Franko Potočnjak (Novi Vinodolski, 2 August 1862 – Zagreb, 18 January 1932) was a lawyer and Croatian and Yugoslavian politician. Potočnjak graduated in law from the University of Zagreb and worked as a court clerk until 1887 when he opened a law office in the town of Sveti Ivan Zelina. He joined the Party of Rights and he was editor of its journal Hrvatska domovina n 1896–1897. Potočnjak successfully advocated a coalition of the Independent People's Party and the faction of the Party of Rights led by Fran Folnegović. He was elected to the Croatian Sabor as the Party of Rights candidate in the 1897 Croatian parliamentary election in the district of Bakar. However, he was excluded from Sabor meetings due to his criticism of the Ban of Croatia Károly Khuen-Héderváry. He was elected to the Croatian Sabor again (the Party of Rights was a part of the Croat-Serb Coalition at the time) in the 1906 Croatian parliamentary election and delegated as a representative to the Diet of Hungary in 1906–1907.
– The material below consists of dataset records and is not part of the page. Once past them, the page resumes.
(** The bridge opens its descriptor to answer the question; the question of a
    multicast client that wants a unicast answer ends the program. *)
Lemma mdns_query_answered_witness :
  let p := packet DNS_BUFFER_UDP (mdns_query $"den.hn.local") in
  (exists p', @carries demo_float p' (answered $"den.hn.local" 2000 (mdns_query $"den.hn.local")) /\
    let w1 := received_from 5 p mdns_world in
    let w2 := @multicast (mdns_os p) p' (@timed (mdns_os p) w1) in
    @handleMdnsRead (mdns_os p) mdns_inet6 mdns_rand demo_float 1%positive mdns_world =
    if bool_decide (@taken (mdns_os p) p' (@timed (mdns_os p) w1) <= 0) then Ok (tt, w2)
    else upd_context (set_lastBroadcast (@clock (mdns_os p) w2)) (@timed (mdns_os p) w2)) /\
  @handleMdnsRead (mdns_os qu_packet) mdns_inet6 mdns_rand demo_float 1%positive mdns_world =
  Fail AssertFailed.
Proof.
  intros p. split.
  - apply (@mdns_query_answered (mdns_os p) mdns_inet6 mdns_rand demo_float 1%positive mdns_sock mdns_world p
      (ip4 (10, 0, 0, 7) 5353) (mdns_query $"den.hn.local") $"den.hn.local" CLASS_IN mdns_bm);
      first [apply (carries_buffered _ _ den_query_carried) | exact den_ok | apply mdns_query_asks | by left
            | by split | done].
  - apply (@mdns_query_answered (mdns_os qu_packet) mdns_inet6 mdns_rand demo_float 1%positive
      mdns_sock mdns_world qu_packet (ip4 (10, 0, 0, 7) 5353) qu_query $"den.hn.local" 32769 mdns_bm);
      first [exact den_ok | by left | by split | by vm_compute | done].
Defined.

Lemma mdns_answer_recorded_witness :
  let p := packet DNS_BUFF tv_query in
  exists k t w', @handleMdnsRead (mdns_os p) mdns_inet6 mdns_rand demo_float 1%positive mdns_world
      = Ok (tt, w') /\ zlen k = 14 /\
    (forall k' r, known $"tv.hn.local" None = Some (k', r) -> k = k') /\
    stores w' $"den.hn.local"
      (<[k := announced (ip4 (10, 0, 0, 7) 8000) $"tv.hn.local" None t]> ∅).
Proof.
  intros p.
  apply (@mdns_answer_recorded (mdns_os p) mdns_inet6 mdns_rand demo_float 1%positive mdns_sock mdns_world p
    (ip4 (10, 0, 0, 7) 5353) (mdns_query $"tv.hn.local") $"tv.hn.local" 8000 mdns_bm None);
    first [exact tv_answer_carried | exact tv_ok | by exists $"tv" | by repeat constructor | done].
Defined.

(** A header with one question and nothing behind it. *)
Lemma mdns_truncated_aborts_witness :
  let p := [nul; nul; nul; nul; nul; u8 1; nul; nul; nul; nul; nul; nul] in
  @handleMdnsRead (mdns_os p) mdns_inet6 mdns_rand demo_float 1%positive mdns_world = Fail AssertFailed.
Proof.
  intros p.
  apply (@mdns_truncated_aborts (mdns_os p) mdns_inet6 mdns_rand demo_float 1%positive mdns_sock mdns_world p
    (ip4 (10, 0, 0, 7) 5353)); done.
Defined.

Lemma mdns_unicast_question_aborts_witness :
  @handleMdnsRead (mdns_os qu_packet) mdns_inet6 mdns_rand demo_float 1%positive mdns_world =
  Fail AssertFailed.
Proof.
  apply (@mdns_unicast_question_aborts (mdns_os qu_packet) mdns_inet6 mdns_rand demo_float 1%positive
    mdns_sock mdns_world qu_packet (ip4 (10, 0, 0, 7) 5353) qu_query $"den.hn.local" 32769 mdns_bm);
    first [by left | lia | by vm_compute | by split | done].
Defined.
He left politics in 1908 believing that policies of the Croat-Serb Coalition were too passive and opportunistic, choosing to relocate his law firm to Crikvenica. Potočnjak left Austria-Hungary following the outbreak of World War I and, in 1915, joined the Yugoslav Committee—an ad-hoc group advocating dissolution of Austria-Hungary and political unification of the South Slavs living in the empire and in the Kingdom of Serbia. The same year, he submitted a memorandum to the prime minister of Serbia Nikola Pašić, advocating a highly centralised, unitary state of the South Slavs. In 1916, Potočnjak took part in establishment of South Slavic volunteer troops (the First Serbian Volunteer Division) in Odesa and worked as the editor of Slovenski jug newspaper there. In 1917, at Pašić's invitation, Potočnjak took part in a conference that produced the Corfu Declaration on unification of the South Slavs. After establishment of the Kingdom of Serbs, Croats and Slovenes, he was appointed the deputy Ban of Croatia in 1920 and worked as the state prosecutor in 1922–1924.